Lemma adds_delete s n : adds 0 s (set_dir s (delete n (dir s))).
Proof. unfold adds. simpl. rewrite map_size_delete. destruct (dir s !! n); simpl; lia. Qed.

Lemma adds_rename s a b s' : rename s a b = Some s' -> adds 0 s s'.
Proof.
  unfold rename, adds. destruct (dir s !! a) as [i|] eqn:Ha; [|done].
  destruct (rename_err s a b); [done|]. intros [= <-]. simpl.
  rewrite map_size_insert, map_size_delete, Ha.
  assert (size (dir s) <> 0%nat) by (apply (map_size_ne_0_lookup_2 _ a); eauto).
  destruct (delete a (dir s) !! b); simpl; lia.
Qed.

Lemma adds_create s n t : adds 1 s (create s n t).2.
Proof.
  unfold create, adds. destruct (dir s !! n) eqn:E; simpl; [lia|]. rewrite map_size_insert, E. lia.
Qed.

Lemma adds_to_pending f s s' : to_pending f s = Some s' -> adds 0 s s'.
Proof.
  unfold to_pending. destruct (exists_file s (pending f)); [|by apply adds_rename].
  intros [= <-]. unfold adds. lia.
Qed.

Lemma adds_rename_logfile f n s s' : rename_logfile f n s = Ok (Some s') -> adds 0 s s'.
Proof.
  unfold rename_logfile. destruct (x ← file_at s n; localtime_r (mtime x)); [|done].
  intros H. apply bind_ok in H as (a & _ & [= H]). by eapply adds_rename.
Qed.

Lemma adds_oldlog f s : adds 0 s (remove_oldlog f s).
Proof.
  unfold remove_oldlog. destruct (list_dir s); [|unfold adds; lia].
  induction (Z.to_nat _) as [|k IH]; [unfold adds; simpl; lia|]. simpl. set (s1 := Nat.iter k _ s) in *.
  unfold remove_oldestlog. destruct (l ← list_dir s1; get_oldest f s1 l ([], 0)) as [[n t]|]; [|done].
  pose proof (adds_delete s1 n). unfold adds in *. lia.
Qed.

Lemma adds_unlock f s f' s' : log_unlock f s = (f', s') -> adds 0 s s'.
Proof.
  unfold log_unlock. destruct (fd_lock f); intros [= <- <-]; [apply adds_delete|unfold adds; lia].
Qed.

Lemma adds_wait f s f' s' : wait_pid f s = Ok (f', s') -> adds 0 s s'.
Proof.
  unfold wait_pid. destruct (negb (zipping f)); [intros [= <- <-]; unfold adds; lia|]. intros H.
  apply bind_ok in H as (o & Ho & H). destruct o as [s1|]; injection H as H; apply adds_unlock in H; [|done].
  apply adds_rename_logfile in Ho. pose proof (adds_oldlog (set_zip f false) s1). unfold adds in *. lia.
Qed.

Lemma adds_lock e f s ok f' s' : log_lock e f s = (ok, f', s') -> adds 1 s s'.
Proof.
  pose proof (adds_create s (lock_name f) (now e)) as Hc. assert (Hn : adds 1 s s) by (unfold adds; lia).
  unfold log_lock. destruct (negb (multi_log f)); [by intros [= <- <- <-]|].
  destruct (negb (lock_open_ok e)); [by intros [= <- <- <-]|].
  destruct (lock_ok e); by intros [= <- <- <-].
Qed.

Lemma adds_errout f s ok f' s' : errout f s = (ok, f', s') -> adds 0 s s'.
Proof.
  unfold errout. destruct (log_unlock f s) as [f1 s1] eqn:E. intros [= <- <- <-]. by eapply adds_unlock.
Qed.

Lemma adds_archive e f s ok f' s' : archive_log e f s = Ok (ok, f', s') -> adds 1 s s'.
Proof.
  unfold archive_log, archive_nocompress, archive_compressed.
  destruct (log_lock e f s) as [[ok1 f1] s1] eqn:El. apply adds_lock in El. unfold adds in El.
  destruct (nocompress f), ok1; cbn [negb]; try (by intros [= <- <- <-]).
  - destruct (to_pending f1 s1) as [s2|] eqn:Ep.
    2: { intros [= H]. apply adds_errout in H. unfold adds in *. lia. }
    apply adds_to_pending in Ep. intros H. apply bind_ok in H as (r & Er & H). destruct r as [s3|].
    2: { injection H as H. apply adds_errout in H. unfold adds in *. lia. }
    apply adds_rename_logfile in Er. pose proof (adds_oldlog f1 s3).
    destruct (log_unlock f1 (remove_oldlog f1 s3)) as [f4 s4] eqn:Eu. apply adds_unlock in Eu.
    injection H as <- <- <-. unfold adds in *. lia.
  - intros H. apply bind_ok in H as (r & Er & H). destruct r as [s2|].
    2: { injection H as H. apply adds_errout in H. unfold adds in *. lia. }
    assert (Hr : adds 0 s1 s2).
    { destruct (exists_file s1 (pending_gz f1)); [by eapply adds_rename_logfile|].
      injection Er as <-. unfold adds. lia. }
    destruct (to_pending f1 s2) as [s3|] eqn:Ep.
    2: { injection H as H. apply adds_errout in H. unfold adds in *. lia. }
    apply adds_to_pending in Ep. destruct (zipping f1); [injection H as <- <- <-; unfold adds in *; lia|].
    destruct (fork_ok e); [injection H as <- <- <-; unfold adds in *; lia|].
    injection H as H. apply adds_errout in H. unfold adds in *. lia.
Qed.

Lemma adds_open e f s o f' s' : open_log e f s = (o, f', s') -> adds 1 s s'.
Proof.
  pose proof (adds_create s (logname f) (now e)) as Hc. assert (Hn : adds 1 s s) by (unfold adds; lia).
  unfold open_log. destruct (fd f); [by intros [= <- <- <-]|].
  destruct (now e =? last_try f); [by intros [= <- <- <-]|].
  destruct (negb (mkdir_ok e)); [by intros [= <- <- <-]|].
  destruct (negb (open_ok e)); [by intros [= <- <- <-]|].
  change (logname (set_try f (now e))) with (logname f).
  destruct (create s (logname f) (now e)) as [i s1]. by intros [= <- <- <-].
Qed.

(** A write adds at most two names: the lock and the new log file. *)
Lemma adds_write e f s buff r f' s' : tlog_write e f s buff = Ok (r, f', s') -> adds 2 s s'.
Proof.
  unfold tlog_write. destruct (zlen buff <=? 0); [intros [= <- <- <-]; unfold adds; lia|].
  set (s0 := if logscreen f then _ else s). set (f0 := match fd f with Some _ => _ | None => f end).
  assert (H0 : size (dir s0) = size (dir s)) by (unfold s0; by destruct (logscreen f)).
  intros H. apply bind_ok in H as ([f1 s1] & E1 & H). injection H as H.
  assert (H1 : adds 1 s0 s1).
  { destruct (_ && _); [|injection E1 as <- <-; unfold adds; lia]. unfold rotate in E1.
    match type of E1 with (let '(_, _) := ?q in _) = _ => destruct q as [f2 s2] eqn:E2 end.
    assert (H2 : dir s2 = dir s0).
    { destruct (_ && _); injection E2 as <- <-; [|done]. by destruct (fd f0). }
    apply bind_ok in E1 as ([[ok f3] s3] & E3 & [= <- <-]). apply adds_archive in E3.
    unfold adds in *. by rewrite H2 in E3. }
  unfold write_block in H. destruct (open_log e f1 s1) as [[o f2] s2] eqn:Eo. apply adds_open in Eo.
  assert (H2 : size (dir s') = size (dir s2)).
  { destruct o as [i|]; [|by injection H as <- <- <-].
    destruct (wrote e >? 0); injection H as <- <- <-; done. }
  unfold adds in *. lia.
Qed.

End Files.

(** ** The log directory itself *)
Section Mkdir.
(** Whether the system refuses to make a directory. *)
Context (mkdir_err : gset name -> name -> bool).

Definition PATH_MAX : Z := 4096.

(** [mkdir]; an empty path names nothing. *)
Definition mkdir (d : gset name) (p : name) : option (gset name) :=
  if bool_decide (p = []) || mkdir_err d p then None else Some ({[p]} ∪ d).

DIRECTIONS FOR THIS TASK: Reproduce the data above in full, with no line missing.

SOLUTION TO THIS TASK:
Lemma adds_delete s n : adds 0 s (set_dir s (delete n (dir s))).
Proof. unfold adds. simpl. rewrite map_size_delete. destruct (dir s !! n); simpl; lia. Qed.

Lemma adds_rename s a b s' : rename s a b = Some s' -> adds 0 s s'.
Proof.
  unfold rename, adds. destruct (dir s !! a) as [i|] eqn:Ha; [|done].
  destruct (rename_err s a b); [done|]. intros [= <-]. simpl.
  rewrite map_size_insert, map_size_delete, Ha.
  assert (size (dir s) <> 0%nat) by (apply (map_size_ne_0_lookup_2 _ a); eauto).
  destruct (delete a (dir s) !! b); simpl; lia.
Qed.

Lemma adds_create s n t : adds 1 s (create s n t).2.
Proof.
  unfold create, adds. destruct (dir s !! n) eqn:E; simpl; [lia|]. rewrite map_size_insert, E. lia.
Qed.

Lemma adds_to_pending f s s' : to_pending f s = Some s' -> adds 0 s s'.
Proof.
  unfold to_pending. destruct (exists_file s (pending f)); [|by apply adds_rename].
  intros [= <-]. unfold adds. lia.
Qed.

Lemma adds_rename_logfile f n s s' : rename_logfile f n s = Ok (Some s') -> adds 0 s s'.
Proof.
  unfold rename_logfile. destruct (x ← file_at s n; localtime_r (mtime x)); [|done].
  intros H. apply bind_ok in H as (a & _ & [= H]). by eapply adds_rename.
Qed.

Lemma adds_oldlog f s : adds 0 s (remove_oldlog f s).
Proof.
  unfold remove_oldlog. destruct (list_dir s); [|unfold adds; lia].
  induction (Z.to_nat _) as [|k IH]; [unfold adds; simpl; lia|]. simpl. set (s1 := Nat.iter k _ s) in *.
  unfold remove_oldestlog. destruct (l ← list_dir s1; get_oldest f s1 l ([], 0)) as [[n t]|]; [|done].
  pose proof (adds_delete s1 n). unfold adds in *. lia.
Qed.

Lemma adds_unlock f s f' s' : log_unlock f s = (f', s') -> adds 0 s s'.
Proof.
  unfold log_unlock. destruct (fd_lock f); intros [= <- <-]; [apply adds_delete|unfold adds; lia].
Qed.

Lemma adds_wait f s f' s' : wait_pid f s = Ok (f', s') -> adds 0 s s'.
Proof.
  unfold wait_pid. destruct (negb (zipping f)); [intros [= <- <-]; unfold adds; lia|]. intros H.
  apply bind_ok in H as (o & Ho & H). destruct o as [s1|]; injection H as H; apply adds_unlock in H; [|done].
  apply adds_rename_logfile in Ho. pose proof (adds_oldlog (set_zip f false) s1). unfold adds in *. lia.
Qed.

Lemma adds_lock e f s ok f' s' : log_lock e f s = (ok, f', s') -> adds 1 s s'.
Proof.
  pose proof (adds_create s (lock_name f) (now e)) as Hc. assert (Hn : adds 1 s s) by (unfold adds; lia).
  unfold log_lock. destruct (negb (multi_log f)); [by intros [= <- <- <-]|].
  destruct (negb (lock_open_ok e)); [by intros [= <- <- <-]|].
  destruct (lock_ok e); by intros [= <- <- <-].
Qed.

Lemma adds_errout f s ok f' s' : errout f s = (ok, f', s') -> adds 0 s s'.
Proof.
  unfold errout. destruct (log_unlock f s) as [f1 s1] eqn:E. intros [= <- <- <-]. by eapply adds_unlock.
Qed.

Lemma adds_archive e f s ok f' s' : archive_log e f s = Ok (ok, f', s') -> adds 1 s s'.
Proof.
  unfold archive_log, archive_nocompress, archive_compressed.
  destruct (log_lock e f s) as [[ok1 f1] s1] eqn:El. apply adds_lock in El. unfold adds in El.
  destruct (nocompress f), ok1; cbn [negb]; try (by intros [= <- <- <-]).
  - destruct (to_pending f1 s1) as [s2|] eqn:Ep.
    2: { intros [= H]. apply adds_errout in H. unfold adds in *. lia. }
    apply adds_to_pending in Ep. intros H. apply bind_ok in H as (r & Er & H). destruct r as [s3|].
    2: { injection H as H. apply adds_errout in H. unfold adds in *. lia. }
    apply adds_rename_logfile in Er. pose proof (adds_oldlog f1 s3).
    destruct (log_unlock f1 (remove_oldlog f1 s3)) as [f4 s4] eqn:Eu. apply adds_unlock in Eu.
    injection H as <- <- <-. unfold adds in *. lia.
  - intros H. apply bind_ok in H as (r & Er & H). destruct r as [s2|].
    2: { injection H as H. apply adds_errout in H. unfold adds in *. lia. }
    assert (Hr : adds 0 s1 s2).
    { destruct (exists_file s1 (pending_gz f1)); [by eapply adds_rename_logfile|].
      injection Er as <-. unfold adds. lia. }
    destruct (to_pending f1 s2) as [s3|] eqn:Ep.
    2: { injection H as H. apply adds_errout in H. unfold adds in *. lia. }
    apply adds_to_pending in Ep. destruct (zipping f1); [injection H as <- <- <-; unfold adds in *; lia|].
    destruct (fork_ok e); [injection H as <- <- <-; unfold adds in *; lia|].
    injection H as H. apply adds_errout in H. unfold adds in *. lia.
Qed.

Lemma adds_open e f s o f' s' : open_log e f s = (o, f', s') -> adds 1 s s'.
Proof.
  pose proof (adds_create s (logname f) (now e)) as Hc. assert (Hn : adds 1 s s) by (unfold adds; lia).
  unfold open_log. destruct (fd f); [by intros [= <- <- <-]|].
  destruct (now e =? last_try f); [by intros [= <- <- <-]|].
  destruct (negb (mkdir_ok e)); [by intros [= <- <- <-]|].
  destruct (negb (open_ok e)); [by intros [= <- <- <-]|].
  change (logname (set_try f (now e))) with (logname f).
  destruct (create s (logname f) (now e)) as [i s1]. by intros [= <- <- <-].
Qed.

(** A write adds at most two names: the lock and the new log file. *)
Lemma adds_write e f s buff r f' s' : tlog_write e f s buff = Ok (r, f', s') -> adds 2 s s'.
Proof.
  unfold tlog_write. destruct (zlen buff <=? 0); [intros [= <- <- <-]; unfold adds; lia|].
  set (s0 := if logscreen f then _ else s). set (f0 := match fd f with Some _ => _ | None => f end).
  assert (H0 : size (dir s0) = size (dir s)) by (unfold s0; by destruct (logscreen f)).
  intros H. apply bind_ok in H as ([f1 s1] & E1 & H). injection H as H.
  assert (H1 : adds 1 s0 s1).
  { destruct (_ && _); [|injection E1 as <- <-; unfold adds; lia]. unfold rotate in E1.
    match type of E1 with (let '(_, _) := ?q in _) = _ => destruct q as [f2 s2] eqn:E2 end.
    assert (H2 : dir s2 = dir s0).
    { destruct (_ && _); injection E2 as <- <-; [|done]. by destruct (fd f0). }
    apply bind_ok in E1 as ([[ok f3] s3] & E3 & [= <- <-]). apply adds_archive in E3.
    unfold adds in *. by rewrite H2 in E3. }
  unfold write_block in H. destruct (open_log e f1 s1) as [[o f2] s2] eqn:Eo. apply adds_open in Eo.
  assert (H2 : size (dir s') = size (dir s2)).
  { destruct o as [i|]; [|by injection H as <- <- <-].
    destruct (wrote e >? 0); injection H as <- <- <-; done. }
  unfold adds in *. lia.
Qed.

End Files.

(** ** The log directory itself *)
Section Mkdir.
(** Whether the system refuses to make a directory. *)
Context (mkdir_err : gset name -> name -> bool).

Definition PATH_MAX : Z := 4096.

(** [mkdir]; an empty path names nothing. *)
Definition mkdir (d : gset name) (p : name) : option (gset name) :=
  if bool_decide (p = []) || mkdir_err d p then None else Some ({[p]} ∪ d).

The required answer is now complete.